* **To do**
Nothing in the data may be altered, so output all of it exactly.
----
Lemma circlesBody_shape data count i s t :
  outsideDrawing t = outsideDrawing s ->
  previousCirclePositions (circlesBody data count i t)
  = Some (arraySet i (circlePosition data count i s)
            (default [] (previousCirclePositions t)))
  /\ exists ops,
       canvas_ops (circlesBody data count i t) = canvas_ops t ++ ops
       /\ paintsCircle data count i s
            (default [] (previousCirclePositions t) !! i) ops.
Proof.
  intros Hout.
  assert (Hg : canvas_width t = canvas_width s
               /\ canvas_height t = canvas_height s
               /\ sensitivity t = sensitivity s).
  { unfold outsideDrawing in Hout. injection Hout. intros.
    repeat split; assumption. }
  destruct Hg as (Hw & Hh & Hs).
  unfold circlesBody, paintsCircle, circlePosition. cbv zeta.
  rewrite Hw, Hh, Hs.
  split; [reflexivity|].
  eexists. split; [unfold paint; reflexivity|].
  cbn [fst snd].
  set (value := at_ data i * sensitivity s).
  do 4 eexists. split; [reflexivity|].
  split.
  { destruct (default [] (previousCirclePositions t) !! i) as [p|];
      [|simpl; lia].
    destruct (_ || _); [apply circleTrail_length|simpl; lia]. }
  split.
  { intros Hle. unfold Qgtb, Qltb.
    apply Qle_bool_iff in Hle. now rewrite Hle. }
  split.
  { intros Hlt. unfold Qgtb, Qltb.
    destruct (Qle_bool value 128) eqn:E; [|reflexivity].
    apply Qle_bool_iff in E. exfalso. apply (Qlt_not_le _ _ Hlt E). }
  split.
  { intros ->. reflexivity. }
  intros p -> Hx Hy.
  apply Qeq_bool_iff in Hx. apply Qeq_bool_iff in Hy.
  now rewrite Hx, Hy.
Qed.

Lemma circles_loop data count s : forall k,
  let t := fold_left (fun s i => circlesBody data count i s) (seq 0 k) s in
  let store0 := default [] (previousCirclePositions s) in
  let store := default [] (previousCirclePositions t) in
  outsideDrawing t = outsideDrawing s
  /\ length store = Nat.max (length store0) k
  /\ (forall i, (i < k)%nat -> store !! i = Some (circlePosition data count i s))
  /\ (forall i, (k <= i)%nat -> store !! i = store0 !! i)
  /\ exists painted,
       canvas_ops t = canvas_ops s ++ concat painted
       /\ length painted = k
       /\ forall i, (i < k)%nat ->
            exists ops, painted !! i = Some ops
                        /\ paintsCircle data count i s (store0 !! i) ops.
Proof.
  induction k as [|k IH].
  - simpl. split; [reflexivity|]. split; [lia|]. split; [intros i Hi; lia|].
    split; [reflexivity|]. exists []. simpl. rewrite app_nil_r.
    split; [reflexivity|]. split; [reflexivity|]. intros i Hi. lia.
  - rewrite seq_S, fold_left_app. cbn [fold_left Nat.add].
    cbv zeta in IH.
    set (t := fold_left (fun s i => circlesBody data count i s) (seq 0 k) s) in *.
    destruct IH as (Hout & Hlen & Hset & Hrest & painted & Hops & Hpl & Hp).
    destruct (circlesBody_shape data count k s t Hout)
      as (Hstore & ops & Hcanvas & Hpaint).
    destruct (arraySet_spec k (circlePosition data count k s)
                (default [] (previousCirclePositions t)) ltac:(lia))
      as (Hl & Hk & Hne).
    cbv zeta. rewrite Hstore. change (default [] (Some ?x)) with x.
    split.
    { rewrite <- Hout. apply circlesBody_views. }
    split; [lia|].
    split.
    { intros i Hi. destruct (Nat.eq_dec i k) as [->|Hik]; [exact Hk|].
      rewrite Hne by exact Hik. apply Hset. lia. }
    split.
    { intros i Hi. rewrite Hne by lia. apply Hrest. lia. }
    exists (painted ++ [ops]).
    split.
    { rewrite Hcanvas, Hops, concat_app. simpl.
      now rewrite app_nil_r, app_assoc. }
    split; [rewrite length_app; simpl; lia|].
    intros i Hi. destruct (Nat.eq_dec i k) as [->|Hik].
    + exists ops. split.
      * rewrite lookup_app_r by lia. rewrite Hpl, Nat.sub_diag. reflexivity.
      * rewrite <- (Hrest k) by lia. exact Hpaint.
    + destruct (Hp i ltac:(lia)) as (ops' & Hl' & Hp').
      exists ops'. split; [|exact Hp'].
      rewrite lookup_app_l by lia. exact Hl'.
Qed.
----
* **Expected answer**
Lemma circlesBody_shape data count i s t :
  outsideDrawing t = outsideDrawing s ->
  previousCirclePositions (circlesBody data count i t)
  = Some (arraySet i (circlePosition data count i s)
            (default [] (previousCirclePositions t)))
  /\ exists ops,
       canvas_ops (circlesBody data count i t) = canvas_ops t ++ ops
       /\ paintsCircle data count i s
            (default [] (previousCirclePositions t) !! i) ops.
Proof.
  intros Hout.
  assert (Hg : canvas_width t = canvas_width s
               /\ canvas_height t = canvas_height s
               /\ sensitivity t = sensitivity s).
  { unfold outsideDrawing in Hout. injection Hout. intros.
    repeat split; assumption. }
  destruct Hg as (Hw & Hh & Hs).
  unfold circlesBody, paintsCircle, circlePosition. cbv zeta.
  rewrite Hw, Hh, Hs.
  split; [reflexivity|].
  eexists. split; [unfold paint; reflexivity|].
  cbn [fst snd].
  set (value := at_ data i * sensitivity s).
  do 4 eexists. split; [reflexivity|].
  split.
  { destruct (default [] (previousCirclePositions t) !! i) as [p|];
      [|simpl; lia].
    destruct (_ || _); [apply circleTrail_length|simpl; lia]. }
  split.
  { intros Hle. unfold Qgtb, Qltb.
    apply Qle_bool_iff in Hle. now rewrite Hle. }
  split.
  { intros Hlt. unfold Qgtb, Qltb.
    destruct (Qle_bool value 128) eqn:E; [|reflexivity].
    apply Qle_bool_iff in E. exfalso. apply (Qlt_not_le _ _ Hlt E). }
  split.
  { intros ->. reflexivity. }
  intros p -> Hx Hy.
  apply Qeq_bool_iff in Hx. apply Qeq_bool_iff in Hy.
  now rewrite Hx, Hy.
Qed.

Lemma circles_loop data count s : forall k,
  let t := fold_left (fun s i => circlesBody data count i s) (seq 0 k) s in
  let store0 := default [] (previousCirclePositions s) in
  let store := default [] (previousCirclePositions t) in
  outsideDrawing t = outsideDrawing s
  /\ length store = Nat.max (length store0) k
  /\ (forall i, (i < k)%nat -> store !! i = Some (circlePosition data count i s))
  /\ (forall i, (k <= i)%nat -> store !! i = store0 !! i)
  /\ exists painted,
       canvas_ops t = canvas_ops s ++ concat painted
       /\ length painted = k
       /\ forall i, (i < k)%nat ->
            exists ops, painted !! i = Some ops
                        /\ paintsCircle data count i s (store0 !! i) ops.
Proof.
  induction k as [|k IH].
  - simpl. split; [reflexivity|]. split; [lia|]. split; [intros i Hi; lia|].
    split; [reflexivity|]. exists []. simpl. rewrite app_nil_r.
    split; [reflexivity|]. split; [reflexivity|]. intros i Hi. lia.
  - rewrite seq_S, fold_left_app. cbn [fold_left Nat.add].
    cbv zeta in IH.
    set (t := fold_left (fun s i => circlesBody data count i s) (seq 0 k) s) in *.
    destruct IH as (Hout & Hlen & Hset & Hrest & painted & Hops & Hpl & Hp).
    destruct (circlesBody_shape data count k s t Hout)
      as (Hstore & ops & Hcanvas & Hpaint).
    destruct (arraySet_spec k (circlePosition data count k s)
                (default [] (previousCirclePositions t)) ltac:(lia))
      as (Hl & Hk & Hne).
    cbv zeta. rewrite Hstore. change (default [] (Some ?x)) with x.
    split.
    { rewrite <- Hout. apply circlesBody_views. }
    split; [lia|].
    split.
    { intros i Hi. destruct (Nat.eq_dec i k) as [->|Hik]; [exact Hk|].
      rewrite Hne by exact Hik. apply Hset. lia. }
    split.
    { intros i Hi. rewrite Hne by lia. apply Hrest. lia. }
    exists (painted ++ [ops]).
    split.
    { rewrite Hcanvas, Hops, concat_app. simpl.
      now rewrite app_nil_r, app_assoc. }
    split; [rewrite length_app; simpl; lia|].
    intros i Hi. destruct (Nat.eq_dec i k) as [->|Hik].
    + exists ops. split.
      * rewrite lookup_app_r by lia. rewrite Hpl, Nat.sub_diag. reflexivity.
      * rewrite <- (Hrest k) by lia. exact Hpaint.
    + destruct (Hp i ltac:(lia)) as (ops' & Hl' & Hp').
      exists ops'. split; [|exact Hp'].
      rewrite lookup_app_l by lia. exact Hl'.
Qed.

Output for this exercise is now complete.